**What is needed**
Copy out, word for word, the lines from the start of the data below through the line containing "assert (Hinv : slow_inv", and no others.

**Available data**

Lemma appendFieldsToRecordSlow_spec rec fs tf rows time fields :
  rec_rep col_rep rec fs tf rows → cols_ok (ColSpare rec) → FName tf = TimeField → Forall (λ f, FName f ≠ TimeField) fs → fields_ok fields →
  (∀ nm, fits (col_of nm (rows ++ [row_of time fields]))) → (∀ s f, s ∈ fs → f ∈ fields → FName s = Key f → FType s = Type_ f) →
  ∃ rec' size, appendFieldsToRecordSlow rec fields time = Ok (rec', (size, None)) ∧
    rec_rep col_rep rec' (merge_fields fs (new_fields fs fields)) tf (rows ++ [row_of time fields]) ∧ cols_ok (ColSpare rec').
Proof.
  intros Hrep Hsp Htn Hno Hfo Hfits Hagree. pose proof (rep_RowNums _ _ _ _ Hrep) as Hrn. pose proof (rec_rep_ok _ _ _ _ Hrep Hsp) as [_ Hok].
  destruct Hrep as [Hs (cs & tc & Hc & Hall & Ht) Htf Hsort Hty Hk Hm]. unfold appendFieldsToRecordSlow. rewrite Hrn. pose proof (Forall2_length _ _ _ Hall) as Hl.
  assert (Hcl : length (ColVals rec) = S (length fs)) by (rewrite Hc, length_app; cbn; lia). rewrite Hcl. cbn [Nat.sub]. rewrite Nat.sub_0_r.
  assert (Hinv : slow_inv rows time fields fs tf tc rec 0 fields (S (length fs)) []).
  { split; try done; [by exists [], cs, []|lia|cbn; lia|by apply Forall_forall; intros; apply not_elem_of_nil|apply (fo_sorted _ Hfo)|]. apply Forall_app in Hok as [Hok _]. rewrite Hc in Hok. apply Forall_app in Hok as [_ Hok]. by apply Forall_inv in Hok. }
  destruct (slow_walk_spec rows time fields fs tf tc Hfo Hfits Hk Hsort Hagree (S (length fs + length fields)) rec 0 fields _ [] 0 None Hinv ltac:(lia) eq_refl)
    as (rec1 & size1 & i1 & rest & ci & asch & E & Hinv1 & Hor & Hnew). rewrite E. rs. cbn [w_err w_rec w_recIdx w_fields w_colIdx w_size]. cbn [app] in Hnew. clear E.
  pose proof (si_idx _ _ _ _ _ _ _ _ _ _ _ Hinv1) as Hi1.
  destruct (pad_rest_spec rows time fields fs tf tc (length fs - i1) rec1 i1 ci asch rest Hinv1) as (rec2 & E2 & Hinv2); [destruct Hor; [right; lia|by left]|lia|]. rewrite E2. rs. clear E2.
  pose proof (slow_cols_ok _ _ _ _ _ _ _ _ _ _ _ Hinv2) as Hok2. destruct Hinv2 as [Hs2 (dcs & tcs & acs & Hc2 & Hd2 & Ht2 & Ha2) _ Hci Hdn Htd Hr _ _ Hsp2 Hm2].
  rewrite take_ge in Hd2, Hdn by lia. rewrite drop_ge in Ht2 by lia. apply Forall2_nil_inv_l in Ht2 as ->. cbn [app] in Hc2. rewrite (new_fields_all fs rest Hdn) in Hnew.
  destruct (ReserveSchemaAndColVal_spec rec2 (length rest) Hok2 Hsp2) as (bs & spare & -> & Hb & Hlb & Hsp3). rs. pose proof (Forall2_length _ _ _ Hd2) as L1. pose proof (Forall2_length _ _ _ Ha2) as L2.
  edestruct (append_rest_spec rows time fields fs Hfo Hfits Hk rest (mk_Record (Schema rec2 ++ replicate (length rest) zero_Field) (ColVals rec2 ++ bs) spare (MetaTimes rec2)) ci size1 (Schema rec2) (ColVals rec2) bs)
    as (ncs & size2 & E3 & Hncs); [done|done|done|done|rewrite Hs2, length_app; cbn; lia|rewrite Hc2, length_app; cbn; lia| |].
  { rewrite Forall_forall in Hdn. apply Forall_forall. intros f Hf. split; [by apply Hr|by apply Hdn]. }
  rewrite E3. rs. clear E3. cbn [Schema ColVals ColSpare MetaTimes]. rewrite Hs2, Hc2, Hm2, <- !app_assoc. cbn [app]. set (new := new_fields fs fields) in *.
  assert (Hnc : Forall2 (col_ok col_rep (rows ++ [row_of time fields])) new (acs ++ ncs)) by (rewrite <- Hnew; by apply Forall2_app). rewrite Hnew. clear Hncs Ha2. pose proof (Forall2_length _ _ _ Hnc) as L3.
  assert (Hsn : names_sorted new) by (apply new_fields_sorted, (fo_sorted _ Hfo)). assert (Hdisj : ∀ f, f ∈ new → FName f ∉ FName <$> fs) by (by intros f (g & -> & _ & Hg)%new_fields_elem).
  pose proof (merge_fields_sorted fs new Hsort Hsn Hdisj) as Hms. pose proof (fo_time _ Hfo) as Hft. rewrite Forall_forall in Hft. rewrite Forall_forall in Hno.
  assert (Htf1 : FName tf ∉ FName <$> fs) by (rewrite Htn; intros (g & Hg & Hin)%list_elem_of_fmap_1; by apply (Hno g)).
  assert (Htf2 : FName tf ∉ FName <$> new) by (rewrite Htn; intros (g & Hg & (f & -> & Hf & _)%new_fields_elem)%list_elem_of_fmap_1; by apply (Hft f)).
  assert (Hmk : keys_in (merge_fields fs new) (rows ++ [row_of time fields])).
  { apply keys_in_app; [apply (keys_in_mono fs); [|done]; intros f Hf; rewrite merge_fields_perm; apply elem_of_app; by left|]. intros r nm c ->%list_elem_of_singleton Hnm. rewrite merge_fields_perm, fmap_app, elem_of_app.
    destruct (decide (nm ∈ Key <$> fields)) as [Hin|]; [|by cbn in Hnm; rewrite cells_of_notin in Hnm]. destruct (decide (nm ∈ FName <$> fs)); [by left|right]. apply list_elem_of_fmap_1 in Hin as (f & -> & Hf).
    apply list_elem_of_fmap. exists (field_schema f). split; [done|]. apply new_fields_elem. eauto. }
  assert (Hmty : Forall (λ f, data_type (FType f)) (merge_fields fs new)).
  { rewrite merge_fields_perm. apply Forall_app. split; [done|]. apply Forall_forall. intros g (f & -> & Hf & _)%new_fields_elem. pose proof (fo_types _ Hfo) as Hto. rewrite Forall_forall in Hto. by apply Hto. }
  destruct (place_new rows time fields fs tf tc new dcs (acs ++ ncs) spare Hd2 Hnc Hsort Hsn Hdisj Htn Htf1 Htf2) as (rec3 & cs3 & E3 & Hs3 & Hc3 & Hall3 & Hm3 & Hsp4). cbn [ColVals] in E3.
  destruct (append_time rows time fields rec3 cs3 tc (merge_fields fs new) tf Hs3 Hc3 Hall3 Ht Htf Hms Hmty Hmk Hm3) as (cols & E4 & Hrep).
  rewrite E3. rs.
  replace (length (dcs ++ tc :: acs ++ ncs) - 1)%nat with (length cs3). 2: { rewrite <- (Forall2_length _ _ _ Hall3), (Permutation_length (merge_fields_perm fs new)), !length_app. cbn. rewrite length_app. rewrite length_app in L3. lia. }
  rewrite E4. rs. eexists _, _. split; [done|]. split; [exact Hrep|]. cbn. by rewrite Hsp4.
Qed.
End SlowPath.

**Solution for this exercise**
Lemma appendFieldsToRecordSlow_spec rec fs tf rows time fields :
  rec_rep col_rep rec fs tf rows → cols_ok (ColSpare rec) → FName tf = TimeField → Forall (λ f, FName f ≠ TimeField) fs → fields_ok fields →
  (∀ nm, fits (col_of nm (rows ++ [row_of time fields]))) → (∀ s f, s ∈ fs → f ∈ fields → FName s = Key f → FType s = Type_ f) →
  ∃ rec' size, appendFieldsToRecordSlow rec fields time = Ok (rec', (size, None)) ∧
    rec_rep col_rep rec' (merge_fields fs (new_fields fs fields)) tf (rows ++ [row_of time fields]) ∧ cols_ok (ColSpare rec').
Proof.
  intros Hrep Hsp Htn Hno Hfo Hfits Hagree. pose proof (rep_RowNums _ _ _ _ Hrep) as Hrn. pose proof (rec_rep_ok _ _ _ _ Hrep Hsp) as [_ Hok].
  destruct Hrep as [Hs (cs & tc & Hc & Hall & Ht) Htf Hsort Hty Hk Hm]. unfold appendFieldsToRecordSlow. rewrite Hrn. pose proof (Forall2_length _ _ _ Hall) as Hl.
  assert (Hcl : length (ColVals rec) = S (length fs)) by (rewrite Hc, length_app; cbn; lia). rewrite Hcl. cbn [Nat.sub]. rewrite Nat.sub_0_r.
  assert (Hinv : slow_inv rows time fields fs tf tc rec 0 fields (S (length fs)) []).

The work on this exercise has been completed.